PROVIDED RECORDS |

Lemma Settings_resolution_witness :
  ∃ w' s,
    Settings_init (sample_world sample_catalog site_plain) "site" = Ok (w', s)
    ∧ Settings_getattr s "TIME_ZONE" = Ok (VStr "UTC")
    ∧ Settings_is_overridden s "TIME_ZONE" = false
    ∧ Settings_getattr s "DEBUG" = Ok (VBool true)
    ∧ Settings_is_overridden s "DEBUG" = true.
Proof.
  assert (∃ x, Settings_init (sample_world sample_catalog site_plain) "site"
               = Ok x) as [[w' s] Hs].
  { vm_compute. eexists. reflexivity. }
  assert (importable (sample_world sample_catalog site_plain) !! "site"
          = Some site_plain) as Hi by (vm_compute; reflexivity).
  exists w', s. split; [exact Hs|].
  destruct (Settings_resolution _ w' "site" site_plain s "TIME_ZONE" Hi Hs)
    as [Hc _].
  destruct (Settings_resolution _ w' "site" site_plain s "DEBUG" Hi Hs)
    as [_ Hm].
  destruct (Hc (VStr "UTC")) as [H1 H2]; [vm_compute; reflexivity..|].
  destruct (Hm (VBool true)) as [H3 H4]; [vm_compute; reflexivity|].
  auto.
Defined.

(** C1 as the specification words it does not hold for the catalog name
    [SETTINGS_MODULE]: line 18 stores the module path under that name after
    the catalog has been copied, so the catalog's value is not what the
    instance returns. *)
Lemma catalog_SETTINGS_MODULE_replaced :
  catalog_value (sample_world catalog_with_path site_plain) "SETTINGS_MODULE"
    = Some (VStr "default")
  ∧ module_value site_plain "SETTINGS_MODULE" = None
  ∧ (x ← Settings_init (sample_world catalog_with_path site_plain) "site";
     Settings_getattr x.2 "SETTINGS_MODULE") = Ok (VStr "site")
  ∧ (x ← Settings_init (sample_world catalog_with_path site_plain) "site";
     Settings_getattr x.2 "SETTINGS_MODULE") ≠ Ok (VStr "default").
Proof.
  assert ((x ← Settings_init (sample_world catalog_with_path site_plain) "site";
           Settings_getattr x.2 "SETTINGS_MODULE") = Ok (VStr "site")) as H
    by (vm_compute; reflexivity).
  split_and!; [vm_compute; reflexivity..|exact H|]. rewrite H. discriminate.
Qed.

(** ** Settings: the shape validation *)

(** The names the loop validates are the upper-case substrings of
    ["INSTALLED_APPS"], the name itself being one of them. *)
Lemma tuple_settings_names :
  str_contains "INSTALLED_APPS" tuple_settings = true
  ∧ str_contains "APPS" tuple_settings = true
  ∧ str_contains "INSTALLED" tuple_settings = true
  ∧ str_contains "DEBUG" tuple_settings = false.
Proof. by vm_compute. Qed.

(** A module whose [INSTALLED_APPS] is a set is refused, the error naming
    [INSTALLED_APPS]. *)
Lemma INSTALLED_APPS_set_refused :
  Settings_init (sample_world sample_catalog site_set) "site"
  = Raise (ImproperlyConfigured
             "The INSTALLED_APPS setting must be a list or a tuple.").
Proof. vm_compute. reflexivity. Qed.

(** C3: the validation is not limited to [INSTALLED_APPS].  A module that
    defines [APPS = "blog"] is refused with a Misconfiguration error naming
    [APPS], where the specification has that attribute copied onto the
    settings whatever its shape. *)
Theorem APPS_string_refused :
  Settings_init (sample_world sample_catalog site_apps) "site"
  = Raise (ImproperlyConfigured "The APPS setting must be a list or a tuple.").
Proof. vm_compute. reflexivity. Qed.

INSTRUCTIONS FOR THE TASK | All of the entries above must be transcribed exactly.

ANSWER BELOW |
Lemma Settings_resolution_witness :
  ∃ w' s,
    Settings_init (sample_world sample_catalog site_plain) "site" = Ok (w', s)
    ∧ Settings_getattr s "TIME_ZONE" = Ok (VStr "UTC")
    ∧ Settings_is_overridden s "TIME_ZONE" = false
    ∧ Settings_getattr s "DEBUG" = Ok (VBool true)
    ∧ Settings_is_overridden s "DEBUG" = true.
Proof.
  assert (∃ x, Settings_init (sample_world sample_catalog site_plain) "site"
               = Ok x) as [[w' s] Hs].
  { vm_compute. eexists. reflexivity. }
  assert (importable (sample_world sample_catalog site_plain) !! "site"
          = Some site_plain) as Hi by (vm_compute; reflexivity).
  exists w', s. split; [exact Hs|].
  destruct (Settings_resolution _ w' "site" site_plain s "TIME_ZONE" Hi Hs)
    as [Hc _].
  destruct (Settings_resolution _ w' "site" site_plain s "DEBUG" Hi Hs)
    as [_ Hm].
  destruct (Hc (VStr "UTC")) as [H1 H2]; [vm_compute; reflexivity..|].
  destruct (Hm (VBool true)) as [H3 H4]; [vm_compute; reflexivity|].
  auto.
Defined.

(** C1 as the specification words it does not hold for the catalog name
    [SETTINGS_MODULE]: line 18 stores the module path under that name after
    the catalog has been copied, so the catalog's value is not what the
    instance returns. *)
Lemma catalog_SETTINGS_MODULE_replaced :
  catalog_value (sample_world catalog_with_path site_plain) "SETTINGS_MODULE"
    = Some (VStr "default")
  ∧ module_value site_plain "SETTINGS_MODULE" = None
  ∧ (x ← Settings_init (sample_world catalog_with_path site_plain) "site";
     Settings_getattr x.2 "SETTINGS_MODULE") = Ok (VStr "site")
  ∧ (x ← Settings_init (sample_world catalog_with_path site_plain) "site";
     Settings_getattr x.2 "SETTINGS_MODULE") ≠ Ok (VStr "default").
Proof.
  assert ((x ← Settings_init (sample_world catalog_with_path site_plain) "site";
           Settings_getattr x.2 "SETTINGS_MODULE") = Ok (VStr "site")) as H
    by (vm_compute; reflexivity).
  split_and!; [vm_compute; reflexivity..|exact H|]. rewrite H. discriminate.
Qed.

(** ** Settings: the shape validation *)

(** The names the loop validates are the upper-case substrings of
    ["INSTALLED_APPS"], the name itself being one of them. *)
Lemma tuple_settings_names :
  str_contains "INSTALLED_APPS" tuple_settings = true
  ∧ str_contains "APPS" tuple_settings = true
  ∧ str_contains "INSTALLED" tuple_settings = true
  ∧ str_contains "DEBUG" tuple_settings = false.
Proof. by vm_compute. Qed.

(** A module whose [INSTALLED_APPS] is a set is refused, the error naming
    [INSTALLED_APPS]. *)
Lemma INSTALLED_APPS_set_refused :
  Settings_init (sample_world sample_catalog site_set) "site"
  = Raise (ImproperlyConfigured
             "The INSTALLED_APPS setting must be a list or a tuple.").
Proof. vm_compute. reflexivity. Qed.

(** C3: the validation is not limited to [INSTALLED_APPS].  A module that
    defines [APPS = "blog"] is refused with a Misconfiguration error naming
    [APPS], where the specification has that attribute copied onto the
    settings whatever its shape. *)
Theorem APPS_string_refused :
  Settings_init (sample_world sample_catalog site_apps) "site"
  = Raise (ImproperlyConfigured "The APPS setting must be a list or a tuple.").
Proof. vm_compute. reflexivity. Qed.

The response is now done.